With high winds and a visiting Englishman’s redpoint burn on a neighbouring route attracting most people’s attention, Nina and Christoph climbed to the first set of chains, then balked. “We tried to continue, but both of us failed. We were not able to reach the belay [second anchor]. Too many big falls meant that we hadn’t had the courage to demand more that day.” Presumably, huge air over a sharp arête suggests a lack of courage to them. Nina and Christoph used a single rope.
The next day brought more settled conditions. “Second day on the route we managed to climb to the top. What a great sensation! Chris was quite solid but I took again these big falls around the arête which made my psyche even higher!” Nina’s likeness is also not found in the aforementioned dictionary entry.

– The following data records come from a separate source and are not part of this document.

End BreakerPlacement.

Section Stacking.
Context {Font : Type} `{FontMetrics Font} `{NativeBackend Font}.

Lemma setLastLineHeight_block (L h : Z) :
  forall (n : nat) (toks : list (Token Font)) (b : nat),
    (b <= n <= length toks)%nat ->
    (forall (j : nat) t, (b <= j < n)%nat -> toks !! j = Some t -> tok_line t = L) ->
    ((0 < b)%nat -> exists p, toks !! (b - 1)%nat = Some p /\ tok_line p <> L) ->
    forall j : nat,
      setLastLineHeight toks L n h !! j
      = if bool_decide (b <= j < n)%nat
        then (fun t => Token_setLineHeight t h) <$> toks !! j
        else toks !! j.
Proof.
  induction n as [|n IH]; intros toks b Hb Hblock Hbound j.
  - simpl. rewrite bool_decide_eq_false_2 by lia. reflexivity.
  - simpl. destruct (toks !! n) as [tok|] eqn:Hn.
    2:{ apply lookup_ge_None in Hn. lia. }
    destruct (decide (b <= n)%nat) as [Hbn|Hbn].
    + rewrite (Hblock n tok ltac:(lia) Hn), Z.eqb_refl.
      rewrite (IH (<[n:=Token_setLineHeight tok h]> toks) b).
      * destruct (decide (j = n)) as [->|Hjn].
        -- rewrite bool_decide_eq_false_2 by lia.
           rewrite bool_decide_eq_true_2 by lia.
           rewrite list_lookup_insert_eq by (apply lookup_lt_Some in Hn; exact Hn).
           rewrite Hn. reflexivity.
        -- rewrite list_lookup_insert_ne by lia.
           destruct (decide (b <= j < n)%nat).
           ++ rewrite !bool_decide_eq_true_2 by lia. reflexivity.
           ++ rewrite !bool_decide_eq_false_2 by lia. reflexivity.
      * rewrite length_insert. lia.
      * intros j' t Hj' Ht. rewrite list_lookup_insert_ne in Ht by lia.
        apply (Hblock j' t); [lia | exact Ht].
      * intros Hpos. destruct (Hbound Hpos) as (p & Hp & Hline).
        exists p. rewrite list_lookup_insert_ne by lia. auto.
    + assert (b = S n) by lia. subst b.
      destruct (Hbound ltac:(lia)) as (p & Hp & Hline).
      replace (S n - 1)%nat with n in Hp by lia.
      assert (p = tok) by congruence. subst p.
      apply Z.eqb_neq in Hline. rewrite Hline.
      rewrite bool_decide_eq_false_2 by lia. reflexivity.
Qed.

Lemma jmax_int_spec (a b : Z) : a <= jmax a b /\ b <= jmax a b.
Proof. unfold jmax. simpl. destruct (a <? b) eqn:Hlt; [apply Z.ltb_lt in Hlt | apply Z.ltb_ge in Hlt]; lia. Qed.

Lemma close_block (toks : list (Token Font)) (L y h : Z) (b n : nat) :
  stackedUpTo toks b ->
  openBlock toks L y h b n ->
  stackedUpTo (setLastLineHeight toks L n h) n
  /\ (forall (j : nat) t, (b <= j < n)%nat ->
        setLastLineHeight toks L n h !! j = Some t ->
        tok_line t = L /\ rect_y (tok_area t) = y /\ tok_lineHeight t = h)
  /\ length (setLastLineHeight toks L n h) = length toks.
Proof.
  intros (Sfirst & Sheight & Spairs) (Hbn & Hh & Hblock & Hzero & Hbound).
  assert (Hlookup : forall j : nat,
             setLastLineHeight toks L n h !! j
             = if bool_decide (b <= j < n)%nat
               then (fun t => Token_setLineHeight t h) <$> toks !! j
               else toks !! j).
  { apply setLastLineHeight_block; [exact Hbn | |].
    - intros j t Hj Ht. apply (Hblock j t Hj Ht).
    - intros Hpos. destruct (Hbound Hpos) as (p & Hp & Hline & _). eauto. }
  assert (Hin : forall (j : nat) t, (b <= j < n)%nat ->
             setLastLineHeight toks L n h !! j = Some t ->
             exists t0, toks !! j = Some t0 /\ t = Token_setLineHeight t0 h).
  { intros j t Hj Ht. rewrite Hlookup, bool_decide_eq_true_2 in Ht by exact Hj.
    destruct (toks !! j) as [t0|]; [|discriminate]. exists t0.
    simpl in Ht. split; congruence. }
  assert (Hout : forall (j : nat) t, ~ (b <= j < n)%nat ->
             setLastLineHeight toks L n h !! j = Some t -> toks !! j = Some t).
  { intros j t Hj Ht. rewrite Hlookup, bool_decide_eq_false_2 in Ht by exact Hj.
    exact Ht. }
  assert (Hclosed : forall (j : nat) t, (b <= j < n)%nat ->
             setLastLineHeight toks L n h !! j = Some t ->
             tok_line t = L /\ rect_y (tok_area t) = y /\ tok_lineHeight t = h
             /\ rect_h (tok_area t) <= h).
  { intros j t Hj Ht. destruct (Hin j t Hj Ht) as (t0 & Ht0 & ->).
    destruct (Hblock j t0 Hj Ht0) as (Hl & Hy & Hht). simpl. auto. }
  split; [|split].
  - split; [|split].
    + intros t Hn Ht. destruct (decide (b <= 0 < n)%nat) as [Hj|Hj].
      * destruct (Hclosed 0%nat t Hj Ht) as (_ & Hy & _). rewrite Hy. apply Hzero. lia.
      * apply Sfirst; [lia | apply (Hout 0%nat t Hj Ht)].
    + intros j t Hjn Ht. destruct (decide (b <= j < n)%nat) as [Hj|Hj].
      * destruct (Hclosed j t Hj Ht) as (_ & _ & Hlh & Hle). lia.
      * apply (Sheight j t); [lia | apply (Hout j t Hj Ht)].
    + intros j t next Hjn Ht Hnext.
      destruct (decide (b <= j)%nat) as [Hbj|Hbj].
      * destruct (Hclosed j t ltac:(lia) Ht) as (Hl & Hy & Hlh & _).
        destruct (Hclosed (S j) next ltac:(lia) Hnext) as (Hl' & Hy' & Hlh' & _).
        split; [intros _; split; congruence | intros Hne; congruence].
      * pose proof (Hout j t ltac:(lia) Ht) as Ht0.
        destruct (decide (S j = b)) as [Hjb|Hjb].
        -- destruct (Hclosed (S j) next ltac:(lia) Hnext) as (Hl' & Hy' & _).
           destruct (Hbound ltac:(lia)) as (p & Hp & Hline & Hyp).
           replace (b - 1)%nat with j in Hp by lia.
           assert (p = t) by congruence. subst p.
           split; [intros Hsame; congruence | intros _; congruence].
        -- pose proof (Hout (S j) next ltac:(lia) Hnext) as Hn0.
           apply (Spairs j t next); [lia | exact Ht0 | exact Hn0].
  - intros j t Hj Ht. destruct (Hclosed j t Hj Ht) as (Hl & Hy & Hlh & _). auto.
  - apply (fmap_eq_length Token_placed). apply setLastLineHeight_placed.
Qed.

Lemma layoutRuns_loop_stacked (maxWidth : Z) :
  forall (remaining : nat) (s : @BreakerState Font) (b : nat),
    length (bs_tokens s) = (bs_i s + remaining)%nat ->
    stackedUpTo (bs_tokens s) b ->
    openBlock (bs_tokens s) (bs_totalLines s) (bs_y s) (bs_h s) b (bs_i s) ->
    exists b',
      stackedUpTo (bs_tokens (layoutRuns_loop remaining maxWidth s)) b'
      /\ openBlock (bs_tokens (layoutRuns_loop remaining maxWidth s))
                   (bs_totalLines (layoutRuns_loop remaining maxWidth s))
                   (bs_y (layoutRuns_loop remaining maxWidth s))
                   (bs_h (layoutRuns_loop remaining maxWidth s))
                   b' (length (bs_tokens (layoutRuns_loop remaining maxWidth s)))
      /\ Nat.min (bs_i (layoutRuns_loop remaining maxWidth s) + 1)
                 (length (bs_tokens (layoutRuns_loop remaining maxWidth s)))
         = length (bs_tokens (layoutRuns_loop remaining maxWidth s)).
Proof.
  induction remaining as [|remaining IH]; intros s b Hlen Hstacked Hopen.
  - simpl. exists b. replace (length (bs_tokens s)) with (bs_i s) by lia.
    split; [exact Hstacked|]. split; [exact Hopen | lia].
  - cbn [layoutRuns_loop].
    destruct (bs_tokens s !! bs_i s) as [t0|] eqn:Ht0.
    2:{ apply lookup_ge_None in Ht0. lia. }
    set (t := Token_setLine _ _).
    set (tokens := <[bs_i s := t]> (bs_tokens s)).
    set (h := jmax (bs_h s) (rect_h (tok_area t))).
    destruct Hstacked as (Sfirst & Sheight & Spairs).
    destruct Hopen as (Hbn & Hh & Hblock & Hzero & Hbound).
    assert (Hlen1 : length tokens = length (bs_tokens s)) by apply length_insert.
    assert (Hi : tokens !! bs_i s = Some t).
    { apply list_lookup_insert_eq. lia. }
    assert (Hother : forall j : nat, j <> bs_i s -> tokens !! j = bs_tokens s !! j).
    { intros j Hj. apply list_lookup_insert_ne. lia. }
    destruct (jmax_int_spec (bs_h s) (rect_h (tok_area t))) as [Hh1 Hh2]. fold h in Hh1, Hh2.
    assert (Hstacked1 : stackedUpTo tokens b).
    { split; [|split].
      - intros t' Hb Ht'. rewrite Hother in Ht' by lia. apply Sfirst; assumption.
      - intros j t' Hj Ht'. rewrite Hother in Ht' by lia. apply (Sheight j); assumption.
      - intros j t' n' Hj Ht' Hn'. rewrite Hother in Ht', Hn' by lia.
        apply (Spairs j); assumption. }
    assert (Hopen1 : openBlock tokens (bs_totalLines s) (bs_y s) h b (bs_i s + 1)).
    { split; [lia|]. split; [lia|]. split; [|split; [exact Hzero|]].
      - intros j t' Hj Ht'. destruct (decide (j = bs_i s)) as [->|Hne].
        + assert (t' = t) by congruence. subst t'. unfold t. simpl.
          split; [reflexivity|]. split; [reflexivity|]. exact Hh2.
        + rewrite Hother in Ht' by exact Hne.
          destruct (Hblock j t' ltac:(lia) Ht') as (Hl & Hy & Hle). split; [exact Hl|].
          split; [exact Hy | lia].
      - intros Hpos. destruct (Hbound Hpos) as (p & Hp & Hrest).
        exists p. rewrite Hother by lia. auto. }
    destruct (tokens !! (bs_i s + 1)%nat) as [nextTok|] eqn:Hnext.
    + destruct (lineEndsAfter maxWidth t (int_add (bs_x s) (rect_w (tok_area t))) nextTok).
      * destruct (close_block tokens (bs_totalLines s) (bs_y s) h b (bs_i s + 1)
                    Hstacked1 Hopen1) as (Hclosed & Hblock' & Hlen').
        apply (IH _ (bs_i s + 1)%nat); cbn [bs_tokens bs_totalLines bs_y bs_h bs_i].
        -- rewrite Hlen', Hlen1. lia.
        -- exact Hclosed.
        -- split; [rewrite Hlen', Hlen1; lia|]. split; [lia|].
           split; [intros j t' Hj; lia|]. split; [intros Hz; lia|].
           intros _.
           assert (Hlast : is_Some (setLastLineHeight tokens (bs_totalLines s)
                                      (bs_i s + 1) h !! bs_i s)).
           { apply lookup_lt_is_Some. rewrite Hlen', Hlen1. lia. }
           destruct Hlast as [p Hp].
           destruct (Hblock' (bs_i s) p ltac:(lia) Hp) as (Hl & Hy & Hlh).
           exists p. replace (bs_i s + 1 - 1)%nat with (bs_i s) by lia.
           split; [exact Hp|]. split; [|congruence].
           rewrite Hl. intros Heq. symmetry in Heq. apply int_add_1_neq in Heq. exact Heq.
      * apply (IH _ b); cbn [bs_tokens bs_totalLines bs_y bs_h bs_i];
          [rewrite Hlen1; lia | exact Hstacked1 | exact Hopen1].
    + apply lookup_ge_None in Hnext. cbn [bs_tokens bs_totalLines bs_y bs_h bs_i].
      exists b. replace (length tokens) with (bs_i s + 1)%nat by lia.
      split; [exact Hstacked1|]. split; [exact Hopen1 | lia].
Qed.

Christoph sent on Day Two, and Nina’s reaction characterizes the mutual support this international team brought to the crag. “It was a big moment to watch Chris climbing this outstanding 13d by giving his best. I was stoked for him, felt a big compassion and I wanted badly to climb it as well.”
After a rest day, Nina returned to the Monkey, climbing with a mix of excitement and anxiety. “And then I broke a foothold all the way up there. It was unexpected, but that’s the reality of rock climbing. You can be as prepared as you can but at the end, nature decides whether you send or not! I felt happy and alive. I took a 15 meter fall and that was actually even big to me.” Undeterred, She rested and tied in again. “Next try I climbed like an angel and I was totally in balance with my mindset and the route. It was beautiful and I knew once more what I’m living for!”
Her redpoint of this big-ticket line, and quickness to give props to Christoph when asked to describe her own accomplishment, set the standard for her crew’s friendly rampage through Smith Rock. Despite the unseasonably wet weather, they spread enthusiasm and inspiration to locals and visitors alike.